『裸の銃<ガン>を持つ逃亡者』:1998、アメリカ&ドイツ

天才バイオリニストのライアン・ハリソンは、富豪のグッヒューからパーティーに招かれた。グッヒューの妻ローレンに誘惑されたライアンは、その日の夜に夫妻の豪邸に向かった。するとグッヒューが殺されており、ライアンも襲われて気を失ってしまう。
グッヒュー殺害の容疑で逮捕されたライアンは刑務所へ送られることになったが、護送車の事故に便乗して逃亡する。ファーガス警部補に追われることになったライアンは、ローレンの妹キャスに助けられ、彼女に惹かれるようになる。
やがてライアンは、パーティーでバーテンをしていた義足・義腕・義眼の男が自分を襲った犯人だと気付く。しかし、ライアンは犯人と繋がりのあったキャスの裏切りに遭ってしまう。真犯人のショーンは、ローレンとキャスの兄だったのだ…。

監督&脚本はパット・プロフト、製作はジェームズ・G・ロビンソン&ベルント・アイヒンガー&パット・プロフト、製作総指揮はマーティン・モスコウィッツ&ロバート・L・ローゼン、撮影はグレン・マクファーソン、編集はジェームズ・R・サイモンズ、美術はマイケル・ボルトン、衣装はジョリー・ウッドマン、音楽はビル・コンティ。
主演はレスリー・ニールセン、共演はリチャード・クレンナ、ケリー・ルブロック、メリンダ・マクグロウ、マイケル・ヨーク、サンドラ・バーンハード、アーロン・パール、レスリー・ジョーンズ、ベン・ラトナー、ジェラード・プランケット、ダンカン・フレイザー、ジョン・ウォルシュ、モーリー・ハニガン、チック・ハーン、ブライアン・アーノルド他。


レスリー・ニールセン主演のパロディー映画。
邦題には“裸の銃”と付いているが、『裸の銃<ガン>を持つ男』のシリーズとは無関係。ただし、監督のパット・プロフトは、『裸の銃<ガン>を持つ男』や『ホット・ショット』の脚本を書いた人物である。

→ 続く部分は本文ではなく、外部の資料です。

(** X13: the keydown listener does not look at [editable]: on a tag
    without the attribute a focus opens no session, and Enter still
    confirms the text the tag shows, title-cases it and emits by the rule
    of the confirm. *)
Theorem enter_confirms_without_editable (hostText : string) (attr : option (list string))
        (hasRemovable : bool) :
  is_empty (trim hostText) = false ->
  let s0 := connectedCallback false hasRemovable (construct hostText attr) in
  let v := titleCase (trim hostText) in
  let after := fst (keydown_event Enter (focus_event s0)) in
  contenteditable (focus_event s0) = false /\
  editable after = false /\
  tagText after = v /\
  get_textContent after = v /\
  events after =
    if negb (v =? trim hostText) && negb (trim hostText =? placeholder)
    then [TagUpdated v (trim hostText)]
    else if trim hostText =? placeholder then [TagAdded v] else [].
Proof.
  intros H s0 v after.
  set (f := focus_event s0).
  assert (f = with_listeners (with_focused s0 true) [false]) as Hf by reflexivity.
  assert (listeners f = [false]) as Hl by reflexivity.
  assert (confirmed_value f = v) as Hv.
  { unfold confirmed_value, tagText. rewrite Hf. subst s0 v.
    unfold construct, connectedCallback. fields.
    now rewrite textContent_text_nodes, trim_idem, H. }
  assert (originalText f = trim hostText) as Ho by reflexivity.
  assert (contenteditable f = false) as Hce by reflexivity.
  assert (events f = []) as Hev by reflexivity.
  assert (editable f = false) as Hed by reflexivity.
  subst after. fold f. clearbody f. rewrite (enter_with_one_listener f false Hl).
  destruct (confirm_guarded_settled 0 f) as (H1 & H2 & _ & H4).
  unfold get_textContent, tagText.
  rewrite H1, H2, H4, Hv, textContent_text_nodes.
  split; [assumption|]. split.
  { unfold confirm_guarded, setTimeout_reset. fields.
    rewrite confirmEdit_unfold.
    apply tagText_blur_ind with (P := fun st => editable st = false);
      [exact Hed|auto|intros st Hst; now rewrite abortEdit_unfold]. }
  split; [reflexivity|]. split; [reflexivity|].
  unfold confirm_events. rewrite Hv, Ho, Hev. cbn [app].
  destruct (trim hostText =? placeholder); [|now rewrite app_nil_r].
  now rewrite andb_false_r.
Qed.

とにかくパロディーと小ネタが、これでもかというぐらい詰まっている。
基本となっているストーリーは『逃亡者』で、他に『ジャッカル』、『ユージュアル・サスペクツ』、『ミッション・インポッシブル』、『北北西に進路をとれ』、『今そこにある危機』などのパロディがある。
パロディー化しているのは映画だけではない。
舞台劇の『ロード・オブ・ザ・ダンス』やTVドラマの『ER』『ベイウォッチ』のパロディーも見られる。ライアンのコンサートのシーンでは、ライアンがジミヘンのようにバイオリンを歯で弾いたり壊したりしている。

最初のクレジットから、「Leslie Nielsen is Leslie Nielsen in」と出る。
レスリー・ニールセンが演じるのは、レスリー・ニールセンなのだ。
劇中でも、ライアンが隠れるドラム缶に「隠れ場所用」と書いてあったり、SWATのスペルが間違っていたりと、細かい文字ネタが多くある。
テロリストとの格闘がツイスターゲームになってしまうとか、バスケの実況がセックスの内容とオーバーラップするとか、いきなりスポンサーのコマーシャルを始めるとか、パロディー以外にも小ネタがたくさん入っている。

テロリストに襲われたライアンは、『タイタニック』の脚本初稿で立ち向かう。
失神したライアンは、『スターウォーズ/帝国の逆襲』のハン・ソロのように炭素冷凍されてしまう。
逮捕されたライアンは、『12人の怒れる男』に裁かれるかもしれない。

護送車から脱走したライアンは、『暴走特急』にひかれそうになる。
逃亡するライアンは、『コップランド』のように警官の多い町に入り込む。
ファーガスの部下は、『アナコンダ』に襲われる。
ライアンとキャスは、『カサブランカ』のように恋に落ちる。

ライアンが潜入した病院では、『ボルケーノ』や『キラー・ビー』や『タイタニック』の沈没による患者が運び込まれて来る。
その病院では、『逃亡者』のキンブル医師が呼び出され、『ER』の出演者への「たくさんギャラを貰ってください」というアナウンスが入る。

コーン畑に来たライアンは、『フィールド・オブ・ドリームス』のように野球選手が畑に消えていくのを目撃する。
スコットランドの民族衣装を着たライアンは、『七年目の浮気』のモンローのように通風孔の風でスカートをめくり上げられる。
国連総長を守ろうとしたライアンは、顔に青い塗料が付いて『ブレイブ・ハート』のようになる。
ショーンに対峙したライアンは、『ダーティハリー』のようなセリフを吐く。

とにかくパロディーと小ネタで、サービス満点。
それで笑えるかどうかは、また別の機会にでも。